The Mask Omnibus Volume 1 was available for free on digital during the pandemic, giving readers a chance to see John Arcudi’s run on The Mask. Unlike later series including the divisive I Pledge Allegiance to The Mask series, this original run presents something a little more. But what exactly does this series have that succeeding storytellers don’t have?
The Mask Omnibus Isn’t Formulaic
The initial stories involving Stanley Ipkiss and Police Lieutenant Kellaway set up the formula later series use. In it someone with troubles acquires the Mask, and when they wear it, the Big Head persona allows them to cut loose. Nothing from legal boundaries to the laws of physics can stop them. Unless they’re either not wearing the mask or their conscience kicks in. Playing the same tune, however, gets boring, and writer John Arcudi knew that better than anyone.

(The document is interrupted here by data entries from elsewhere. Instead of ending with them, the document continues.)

Lemma scan_element_count d n :
  nonul d → 0 ≤ n → d = show_uint n →
  scan_element "vertex" (chars "element vertex " ++ d) = Some (scan_int n)
  ∧ scan_element "face" (chars "element vertex " ++ d) = None
  ∧ scan_element "face" (chars "element face " ++ d) = Some (scan_int n)
  ∧ scan_element "vertex" (chars "element face " ++ d) = None.
Proof.
  intros Hd Hn Hs.
  assert (Hr : read_dec (skipws d) = Some (n, [])).
  { subst d. rewrite <- (app_nil_r (show_uint n)).
    by rewrite skipws_show_uint, read_dec_show_uint. }
  assert (Hnul : ∀ l, nonul l → nonul (l ++ d)) by (intros l Hl; by apply Forall_app).
  unfold scan_element.
  rewrite !c_str_id by (apply Hnul; repeat constructor).
  clear Hs Hnul Hd.
  change (chars "element vertex " ++ d)
    with (chars "element" ++ " "%char :: "v"%char :: (chars "ertex" ++ " "%char :: d)).
  change (chars "element face " ++ d)
    with (chars "element" ++ " "%char :: "f"%char :: (chars "ace" ++ " "%char :: d)).
  rewrite !match_lit_app. cbn [mbind option_bind].
  rewrite !(skipws_space " ") by done. rewrite (skipws_word "v"), (skipws_word "f") by done.
  change (chars "vertex") with ("v"%char :: chars "ertex").
  change (chars "face") with ("f"%char :: chars "ace").
  rewrite (match_lit_differ "f" _ "v"), (match_lit_differ "v" _ "f") by done.
  change ("v"%char :: chars "ertex" ++ " "%char :: d)
    with (("v"%char :: chars "ertex") ++ " "%char :: d).
  change ("f"%char :: chars "ace" ++ " "%char :: d)
    with (("f"%char :: chars "ace") ++ " "%char :: d).
  rewrite !match_lit_app. cbn [mbind option_bind].
  rewrite !(skipws_space " ") by done. rewrite Hr. done.
Qed.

In addition to those above characters, the rest of Arcudi’s run plays with this formula. In the Return of the Mask section, the reader finds the usual formula only to change directions mid-way. This becomes a means of character growth to Kathy, Stan’s girlfriend, who once wore the Mask to kill him. She knows how dangerous the Mask is and is even hold onto her sanity, unlike Stan or Kellaway. Four teens later wear the Mask in The Mask Strikes Back. Most of them don’t even have chips on their shoulders, and the effects vary. One of them Hugo, never even gives into the insanity after seeing the psychedelic effects.

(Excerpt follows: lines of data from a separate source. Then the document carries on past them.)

(** The round trips at [sample_file], the placeholder header and
    [sample_footer]. *)
Lemma serializers_roundtrip_witness :
  (FileDef_valid (StorageType_enum := CoreDefinitions.StorageType_enum)
     (VerificationType_enum := CoreDefinitions.VerificationType_enum) sample_file = true /\
   MetaBlock_valid MetaBlock_default = true /\
   TocFooter_valid sample_footer = true) /\
  (exists buf,
      _file_serializer_pack (StorageType_enum := CoreDefinitions.StorageType_enum)
        (VerificationType_enum := CoreDefinitions.VerificationType_enum)
        [] sample_file = Ok (30, buf) /\
      forall rest,
        _file_serializer_unpack (StorageType_enum := CoreDefinitions.StorageType_enum)
          (VerificationType_enum := CoreDefinitions.VerificationType_enum)
          (buf ++ rest) = Ok (sample_file, rest)) /\
  (exists buf, _meta_header_serializer_pack [] MetaBlock_default = Ok (416, buf) /\
               forall rest,
                 _meta_header_serializer_unpack (buf ++ rest) = Ok (MetaBlock_default, rest)) /\
  (exists buf, _toc_footer_serializer_pack [] sample_footer = Ok (12, buf) /\
               forall rest,
                 _toc_footer_serializer_unpack (buf ++ rest) = Ok (sample_footer, rest)).
Proof.
  split.
  - repeat split; vm_compute; reflexivity.
  - apply (serializers_roundtrip (StorageType_enum := CoreDefinitions.StorageType_enum)
             (VerificationType_enum := CoreDefinitions.VerificationType_enum)
             sample_file MetaBlock_default sample_footer);
      vm_compute; reflexivity.
Defined.

(** C2, as stated, fails: a 416-byte header blob whose reserved fields are
    0 and 1 but whose name field starts with a lone surrogate does not
    decode; the name is decoded before the reserved fields are checked. *)
Lemma reserved_check_counterexample :
  let blob := header_blob lone_surrogate_name 0 1 in
  length blob = 416%nat /\
  reserved_fields blob = (PyInt 0, PyInt 1) /\
  _meta_header_serializer_unpack blob = Raise UnicodeDecodeError /\
  ~ (exists r, _meta_header_serializer_unpack blob = Ok r).
Proof.
  cbv zeta. repeat split; try (vm_compute; reflexivity).
  intros [r Hr]. vm_compute in Hr. discriminate.
Qed.

(** C2, amended.  On a header blob whose 128-byte name field is well-formed
    UTF-16-LE, [ArchiveHeaderSerializer.unpack] succeeds when the two
    reserved 32-bit fields are 0 and 1, and for every other pair raises the
    mismatch error that carries the observed pair and the expected pair
    (0, 1). *)
Theorem reserved_check (stream : bytes) (s : str) :
  (416 <= length stream)%nat ->
  Codec.decode (slice 0 128 stream) = Ok s ->
  (reserved_fields stream = (PyInt 0, PyInt 1) ->
   exists m, _meta_header_serializer_unpack stream = Ok (m, skipn 416 stream)
             /\ m.(name) = PyStr (Codec.rstrip [0] s)) /\
  (reserved_fields stream <> (PyInt 0, PyInt 1) ->
   _meta_header_serializer_unpack stream
   = Raise (MismatchError "Reserved Flags" (reserved_fields stream) (PyInt 0, PyInt 1))).
Proof.
  intros Hl Hs. rewrite header_unpack_long by exact Hl. rewrite Hs.
  cbn [mbind result_bind bind]. split; intros Hr.
  - rewrite bool_decide_eq_false_2 by (intros Hn; now apply Hn).
    eexists. split; reflexivity.
  - now rewrite bool_decide_eq_true_2 by exact Hr.
Qed.

(** The reserved-field check on a blob with an all-NUL name and the
    reserved pair (7, 1). *)
Lemma reserved_check_witness :
  let stream := header_blob (repeat Byte.x00 128) 7 1 in
  ((416 <= length stream)%nat /\
   Codec.decode (slice 0 128 stream) = Ok (repeat 0 64)) /\
  (reserved_fields stream = (PyInt 0, PyInt 1) ->
   exists m, _meta_header_serializer_unpack stream = Ok (m, skipn 416 stream)
             /\ m.(name) = PyStr (Codec.rstrip [0] (repeat 0 64))) /\
  (reserved_fields stream <> (PyInt 0, PyInt 1) ->
   _meta_header_serializer_unpack stream
   = Raise (MismatchError "Reserved Flags" (reserved_fields stream) (PyInt 0, PyInt 1))).
Proof.
  cbv zeta. split.
  - split; [vm_compute; lia | vm_compute; reflexivity].
  - apply (reserved_check (header_blob (repeat Byte.x00 128) 7 1) (repeat 0 64)).
    + vm_compute; lia.
    + vm_compute; reflexivity.
Defined.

What Arcudi demonstrates in The Mask Omnibus is a two-fold message. The Mask might give its wearer power, but it’s an addiction that can control them instead. Furthermore, wearing the Mask doesn’t automatically drive people insane, even without an emotional crutch. Sometimes it just takes recognition of the harm it can cause.
Which admittedly can be a little tough when looking at Doug Mahnke’s artwork in The Mask Omnibus. In the first couple of stories, he does the pencils, inking, and some of the coloring. His illustrations display a great range of styles. Even at the most mundane moments, cartoony thoughts permeate and foreshadow acts by the Mask. When Big Head does make an appearance, the wild effects evoke a sense of both humor and unease. Because what might’ve looked funny at first can become terrifying the next moment. Take when Big Head stuffs a muffler into a conning mechanic’s head and determine whether it’s funny or disturbing.

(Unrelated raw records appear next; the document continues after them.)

Definition __init__ (pose0_arg : Vec3) (object_name_arg : string) : M unit :=
  e <- get env ;;
  let cfg := match config_yaml e with
             | Some loaded => loaded
             | None => _get_default_config
             end in
  trajs <- _load_trajectory_config ;;
  modify (fun s =>
    mkState object_name_arg cfg
      (dict_get_default "step_settle_time" (3 # 10)%Q cfg)
      (dict_get_default "safe_offset_mm" 1%Q cfg)
      (dict_get_default "frame_interval" (1 # 10)%Q cfg)
      (py_int (dict_get_default "data_frames" 10%Q cfg))
      trajs pose0_arg
      None (dict_get_default "contact_threshold" (- (5 # 100))%Q cfg)
      []
      (env s) (robot_xyz s) (ati_reads s) (tactile_reads s) (storage_file s) (trace s)) ;;
  log WARNING MsgConnect ;;
  emit RobotInitialize ;;
  emit (SetAcceleration (5 # 10) (5 # 10)) ;;
  set_velocity 20 20 ;;
  moveCart (fst (fst pose0_init)) (snd (fst pose0_init)) (snd pose0_init) ;;
  _check_joint_limit ;;
  sleep 1 ;;
  moveCart (fst (fst pose0_arg)) (snd (fst pose0_arg)) (snd pose0_arg) ;;
  sleep 1 ;;
  log INFO MsgInitPose ;;
  log INFO MsgInitVelocity ;;
  sleep 2 ;;
  emit AtiTare ;;
  emit TactileCreate.

Definition _load_available_objects (f : FileOf json) : list string :=
  match f with
  | Content (JDict cfg) => dict_keys cfg
  | _ => []
  end.

Record Args : Type := mkArgs {
  arg_object : string;
  arg_pose : option Vec3;
  arg_dry_run : bool
}.

Definition pose0_default : Vec3 :=
  ((57433 # 100) - 32 + (285 # 10) / 2,
   - (17667 # 100) - 32 + (172 # 10) / 2,
   (9489 # 100) + 20 + 20)%Q.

One man doing this alone, however, isn’t easy. In the Mask Strikes Back, inkers Keith Williams and Rich Perrotta bring out a style that emulates Mahnke’s. It’s not perfect, but it adds a bit of extra detail absent in The Mask Returns like shading lines. In addition to Mahnke, the colorists’ Matt Webb, Chris Chalenor, and Gregory Wright each contribute certain effects. Webb utilizes a wide range of colors that never blend in with one another and provide an amazing amount of detail. Chalenor keeps things simple but uses the right amount of contrast to keep the reader’s attention. Wright meanwhile uses color as a mood indicator for the background and effects to evoke feelings. Green and yellow in particular, evoke intrigue.
Letterers Pat Brosseau, David Jackson, and Lois Buhalis each display their styles through Big Head. Throughout The Mask Omnibus, the persona displays a distinctive font and word balloon. Brosseau and Jackson give the character an uneven and rough design that displays the character’s chaotic nature. This is in stark contrast to characters who try to keep things under their control with a rounded rectangle balloon. Buhalis, in the meantime, retains the rough word balloons but with an assortment of even but different range of fonts in Big Head’s dialogue. Not least of which is the wordmarks that decorate these word balloons. It matches with the Big Head design that steals whatever moment he appears in.
The Mask Omnibus is #1
The first Mask Omnibus has everything that sets up subsequent stories. A zany main character that brings out people’s creative sides and a story that causes the characters to let loose. The only thing to really add to the series is what John Arcudi brings up later. The mask bringing out people’s outrage is one scenario too many. Arcudi displays that in order for the Mask to truly make a comeback, writers have to get more creative in their approaches because he finished his story with the Mask in this neatly wrapped package.